WHAT NEEDS TO BE DONE: Every line from the first one in the listing down to the line with "From Stdlib Require Import ZArith Lia." should be restated word for word.

----------------------------------------

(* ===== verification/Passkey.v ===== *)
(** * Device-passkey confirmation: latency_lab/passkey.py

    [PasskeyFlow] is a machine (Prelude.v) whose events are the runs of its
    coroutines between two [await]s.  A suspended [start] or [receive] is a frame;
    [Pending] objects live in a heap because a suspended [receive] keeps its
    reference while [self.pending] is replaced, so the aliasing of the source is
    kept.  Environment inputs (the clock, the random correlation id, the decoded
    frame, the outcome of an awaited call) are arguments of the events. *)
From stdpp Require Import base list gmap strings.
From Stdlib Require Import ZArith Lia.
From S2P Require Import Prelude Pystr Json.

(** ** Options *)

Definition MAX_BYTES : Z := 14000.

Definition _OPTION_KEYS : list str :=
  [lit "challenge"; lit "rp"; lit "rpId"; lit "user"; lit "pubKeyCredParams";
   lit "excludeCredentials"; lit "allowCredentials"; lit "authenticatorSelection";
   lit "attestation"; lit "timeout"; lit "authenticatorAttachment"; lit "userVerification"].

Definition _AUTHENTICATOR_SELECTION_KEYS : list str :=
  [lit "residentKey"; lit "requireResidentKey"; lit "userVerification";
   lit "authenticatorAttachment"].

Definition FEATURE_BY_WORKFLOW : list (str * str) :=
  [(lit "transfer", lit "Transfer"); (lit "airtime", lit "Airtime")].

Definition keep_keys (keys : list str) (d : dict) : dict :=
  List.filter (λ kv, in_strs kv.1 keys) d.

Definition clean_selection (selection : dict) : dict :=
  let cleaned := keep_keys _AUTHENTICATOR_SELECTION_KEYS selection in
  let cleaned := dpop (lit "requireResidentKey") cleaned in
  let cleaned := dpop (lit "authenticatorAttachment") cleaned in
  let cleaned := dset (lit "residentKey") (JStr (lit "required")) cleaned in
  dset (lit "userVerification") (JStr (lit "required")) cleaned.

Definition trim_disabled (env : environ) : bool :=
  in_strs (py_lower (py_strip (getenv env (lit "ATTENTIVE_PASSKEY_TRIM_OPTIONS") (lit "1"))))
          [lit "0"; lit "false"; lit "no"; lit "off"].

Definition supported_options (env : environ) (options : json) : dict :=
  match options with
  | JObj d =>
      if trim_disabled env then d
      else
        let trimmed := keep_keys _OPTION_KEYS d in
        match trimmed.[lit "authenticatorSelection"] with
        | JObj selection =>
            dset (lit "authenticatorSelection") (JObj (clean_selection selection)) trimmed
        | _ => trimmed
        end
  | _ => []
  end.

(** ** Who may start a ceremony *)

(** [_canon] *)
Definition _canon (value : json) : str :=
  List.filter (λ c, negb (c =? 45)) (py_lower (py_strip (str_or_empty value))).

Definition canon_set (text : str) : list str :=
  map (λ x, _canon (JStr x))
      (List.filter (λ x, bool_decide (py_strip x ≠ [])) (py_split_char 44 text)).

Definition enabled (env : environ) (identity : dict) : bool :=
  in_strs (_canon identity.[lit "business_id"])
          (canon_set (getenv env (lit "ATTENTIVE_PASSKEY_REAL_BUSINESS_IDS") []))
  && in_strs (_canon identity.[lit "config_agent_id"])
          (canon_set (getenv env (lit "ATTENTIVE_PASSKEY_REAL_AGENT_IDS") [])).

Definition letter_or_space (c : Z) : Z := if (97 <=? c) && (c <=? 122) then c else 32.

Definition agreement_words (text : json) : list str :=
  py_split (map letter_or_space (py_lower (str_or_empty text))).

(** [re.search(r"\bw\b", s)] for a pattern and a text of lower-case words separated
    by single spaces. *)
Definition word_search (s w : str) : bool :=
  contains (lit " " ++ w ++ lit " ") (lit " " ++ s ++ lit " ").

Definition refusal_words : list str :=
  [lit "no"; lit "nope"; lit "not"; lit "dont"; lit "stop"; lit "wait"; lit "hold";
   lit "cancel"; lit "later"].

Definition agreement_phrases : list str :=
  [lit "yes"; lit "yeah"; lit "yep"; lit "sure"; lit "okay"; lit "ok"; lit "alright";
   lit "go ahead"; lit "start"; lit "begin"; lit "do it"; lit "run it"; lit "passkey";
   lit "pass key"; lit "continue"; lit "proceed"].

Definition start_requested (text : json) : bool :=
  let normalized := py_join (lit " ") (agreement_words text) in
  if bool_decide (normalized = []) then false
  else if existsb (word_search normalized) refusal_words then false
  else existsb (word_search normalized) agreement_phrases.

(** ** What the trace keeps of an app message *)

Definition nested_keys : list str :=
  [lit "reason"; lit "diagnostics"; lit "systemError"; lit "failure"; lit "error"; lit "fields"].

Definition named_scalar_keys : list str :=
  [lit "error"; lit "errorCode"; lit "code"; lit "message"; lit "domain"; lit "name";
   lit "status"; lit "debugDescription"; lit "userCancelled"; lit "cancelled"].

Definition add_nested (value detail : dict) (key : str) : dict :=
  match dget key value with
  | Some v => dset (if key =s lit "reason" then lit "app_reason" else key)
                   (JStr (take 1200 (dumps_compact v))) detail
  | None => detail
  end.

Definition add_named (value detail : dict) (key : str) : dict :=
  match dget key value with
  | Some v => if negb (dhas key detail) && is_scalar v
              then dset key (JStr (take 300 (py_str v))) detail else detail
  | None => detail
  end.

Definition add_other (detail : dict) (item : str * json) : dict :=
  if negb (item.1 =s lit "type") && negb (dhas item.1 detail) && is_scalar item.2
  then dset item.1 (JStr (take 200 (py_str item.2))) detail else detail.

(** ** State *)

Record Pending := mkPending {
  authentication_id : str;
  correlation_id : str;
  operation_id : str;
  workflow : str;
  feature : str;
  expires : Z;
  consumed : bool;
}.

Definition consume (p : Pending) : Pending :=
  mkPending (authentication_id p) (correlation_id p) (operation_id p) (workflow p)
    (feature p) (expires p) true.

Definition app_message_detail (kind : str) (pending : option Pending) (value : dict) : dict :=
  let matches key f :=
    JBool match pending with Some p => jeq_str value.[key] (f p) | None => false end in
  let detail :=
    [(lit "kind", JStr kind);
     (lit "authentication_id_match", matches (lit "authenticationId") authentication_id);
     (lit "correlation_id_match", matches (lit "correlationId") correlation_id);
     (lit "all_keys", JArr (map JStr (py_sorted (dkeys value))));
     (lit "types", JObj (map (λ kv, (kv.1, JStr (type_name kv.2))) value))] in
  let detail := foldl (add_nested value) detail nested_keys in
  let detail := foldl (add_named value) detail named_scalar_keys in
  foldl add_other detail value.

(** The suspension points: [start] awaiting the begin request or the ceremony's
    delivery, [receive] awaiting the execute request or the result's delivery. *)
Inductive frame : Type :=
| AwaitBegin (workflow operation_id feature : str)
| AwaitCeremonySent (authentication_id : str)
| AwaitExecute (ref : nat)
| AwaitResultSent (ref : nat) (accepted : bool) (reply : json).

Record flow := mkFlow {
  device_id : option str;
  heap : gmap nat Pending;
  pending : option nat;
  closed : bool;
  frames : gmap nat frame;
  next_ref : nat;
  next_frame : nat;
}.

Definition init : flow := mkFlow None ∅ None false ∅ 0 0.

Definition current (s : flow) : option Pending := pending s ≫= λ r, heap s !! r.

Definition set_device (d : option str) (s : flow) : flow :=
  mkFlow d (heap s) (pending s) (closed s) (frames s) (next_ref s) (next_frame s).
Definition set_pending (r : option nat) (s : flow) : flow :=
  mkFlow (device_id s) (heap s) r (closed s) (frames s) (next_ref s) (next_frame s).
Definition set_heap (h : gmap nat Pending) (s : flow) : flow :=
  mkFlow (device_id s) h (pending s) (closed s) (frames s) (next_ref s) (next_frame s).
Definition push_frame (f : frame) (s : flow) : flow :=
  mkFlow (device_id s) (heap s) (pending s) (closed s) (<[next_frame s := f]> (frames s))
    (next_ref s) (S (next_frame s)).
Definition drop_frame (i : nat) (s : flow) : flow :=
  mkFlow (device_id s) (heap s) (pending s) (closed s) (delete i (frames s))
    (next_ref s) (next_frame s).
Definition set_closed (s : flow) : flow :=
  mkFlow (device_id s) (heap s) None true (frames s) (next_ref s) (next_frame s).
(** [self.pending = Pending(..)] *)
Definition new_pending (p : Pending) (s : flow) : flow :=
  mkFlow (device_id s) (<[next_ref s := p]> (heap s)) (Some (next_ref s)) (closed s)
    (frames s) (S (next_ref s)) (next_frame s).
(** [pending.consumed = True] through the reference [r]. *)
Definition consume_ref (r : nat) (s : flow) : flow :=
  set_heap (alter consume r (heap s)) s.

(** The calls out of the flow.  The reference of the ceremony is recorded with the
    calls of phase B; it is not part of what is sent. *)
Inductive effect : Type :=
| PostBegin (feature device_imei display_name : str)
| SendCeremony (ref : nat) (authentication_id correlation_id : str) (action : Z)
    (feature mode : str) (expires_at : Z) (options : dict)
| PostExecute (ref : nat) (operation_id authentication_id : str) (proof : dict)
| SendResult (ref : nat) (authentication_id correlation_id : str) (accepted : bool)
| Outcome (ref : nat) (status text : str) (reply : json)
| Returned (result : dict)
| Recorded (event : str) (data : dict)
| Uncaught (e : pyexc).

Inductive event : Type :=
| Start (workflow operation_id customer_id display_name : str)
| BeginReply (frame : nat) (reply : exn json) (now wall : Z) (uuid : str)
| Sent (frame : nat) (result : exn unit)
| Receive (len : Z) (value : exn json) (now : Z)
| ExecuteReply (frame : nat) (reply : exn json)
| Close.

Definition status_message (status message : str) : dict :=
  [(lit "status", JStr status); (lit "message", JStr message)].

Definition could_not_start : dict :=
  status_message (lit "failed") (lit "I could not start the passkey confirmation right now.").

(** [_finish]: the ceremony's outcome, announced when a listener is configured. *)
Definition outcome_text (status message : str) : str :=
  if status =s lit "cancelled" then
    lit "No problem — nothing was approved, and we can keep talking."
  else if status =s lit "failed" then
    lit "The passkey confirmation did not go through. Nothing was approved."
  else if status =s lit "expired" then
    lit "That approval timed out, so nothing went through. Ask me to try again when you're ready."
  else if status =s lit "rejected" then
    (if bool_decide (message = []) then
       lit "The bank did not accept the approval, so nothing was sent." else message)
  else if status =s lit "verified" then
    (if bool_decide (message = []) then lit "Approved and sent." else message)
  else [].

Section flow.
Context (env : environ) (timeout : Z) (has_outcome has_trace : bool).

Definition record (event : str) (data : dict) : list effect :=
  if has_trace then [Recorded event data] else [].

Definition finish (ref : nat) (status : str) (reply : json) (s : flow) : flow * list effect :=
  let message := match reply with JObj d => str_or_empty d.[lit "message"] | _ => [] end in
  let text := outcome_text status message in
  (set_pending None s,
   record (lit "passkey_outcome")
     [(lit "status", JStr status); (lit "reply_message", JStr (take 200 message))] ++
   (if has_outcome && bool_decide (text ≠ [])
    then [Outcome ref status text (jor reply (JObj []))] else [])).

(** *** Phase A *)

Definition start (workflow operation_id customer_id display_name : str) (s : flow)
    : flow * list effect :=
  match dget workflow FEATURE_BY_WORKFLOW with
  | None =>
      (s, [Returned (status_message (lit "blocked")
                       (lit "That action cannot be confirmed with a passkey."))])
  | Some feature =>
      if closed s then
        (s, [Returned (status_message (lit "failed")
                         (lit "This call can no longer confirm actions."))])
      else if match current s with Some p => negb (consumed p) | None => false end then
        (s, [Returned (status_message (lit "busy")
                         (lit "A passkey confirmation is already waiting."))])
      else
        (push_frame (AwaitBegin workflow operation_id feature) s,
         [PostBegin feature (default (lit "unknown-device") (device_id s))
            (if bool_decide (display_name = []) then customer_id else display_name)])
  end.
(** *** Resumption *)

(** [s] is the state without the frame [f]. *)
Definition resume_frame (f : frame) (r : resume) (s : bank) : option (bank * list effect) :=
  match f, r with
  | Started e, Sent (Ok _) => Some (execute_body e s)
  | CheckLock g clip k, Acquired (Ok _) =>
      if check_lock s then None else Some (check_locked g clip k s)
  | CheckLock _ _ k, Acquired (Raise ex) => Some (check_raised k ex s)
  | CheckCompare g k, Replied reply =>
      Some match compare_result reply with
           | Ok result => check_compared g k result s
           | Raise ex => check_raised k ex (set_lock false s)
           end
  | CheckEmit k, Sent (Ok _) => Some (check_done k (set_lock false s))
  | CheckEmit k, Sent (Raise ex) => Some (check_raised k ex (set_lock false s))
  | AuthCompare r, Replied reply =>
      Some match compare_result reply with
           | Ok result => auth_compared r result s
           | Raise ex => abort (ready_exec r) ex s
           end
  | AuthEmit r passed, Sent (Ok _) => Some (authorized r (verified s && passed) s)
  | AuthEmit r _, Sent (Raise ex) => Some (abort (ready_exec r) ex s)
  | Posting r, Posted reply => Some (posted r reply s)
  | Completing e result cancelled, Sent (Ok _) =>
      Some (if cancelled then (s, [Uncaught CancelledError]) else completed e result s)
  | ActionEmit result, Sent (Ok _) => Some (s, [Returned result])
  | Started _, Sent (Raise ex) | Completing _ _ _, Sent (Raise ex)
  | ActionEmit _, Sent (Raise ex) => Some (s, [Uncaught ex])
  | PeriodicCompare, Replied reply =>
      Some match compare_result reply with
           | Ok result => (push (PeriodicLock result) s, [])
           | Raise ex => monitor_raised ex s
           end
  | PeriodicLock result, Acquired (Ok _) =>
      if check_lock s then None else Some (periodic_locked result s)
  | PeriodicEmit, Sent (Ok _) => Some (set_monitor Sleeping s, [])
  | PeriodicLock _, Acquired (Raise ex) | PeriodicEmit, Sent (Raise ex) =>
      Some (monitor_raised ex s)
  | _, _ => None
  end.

----------------------------------------

ANSWER SPACE:
(* ===== verification/Passkey.v ===== *)
(** * Device-passkey confirmation: latency_lab/passkey.py

    [PasskeyFlow] is a machine (Prelude.v) whose events are the runs of its
    coroutines between two [await]s.  A suspended [start] or [receive] is a frame;
    [Pending] objects live in a heap because a suspended [receive] keeps its
    reference while [self.pending] is replaced, so the aliasing of the source is
    kept.  Environment inputs (the clock, the random correlation id, the decoded
    frame, the outcome of an awaited call) are arguments of the events. *)
From stdpp Require Import base list gmap strings.
From Stdlib Require Import ZArith Lia.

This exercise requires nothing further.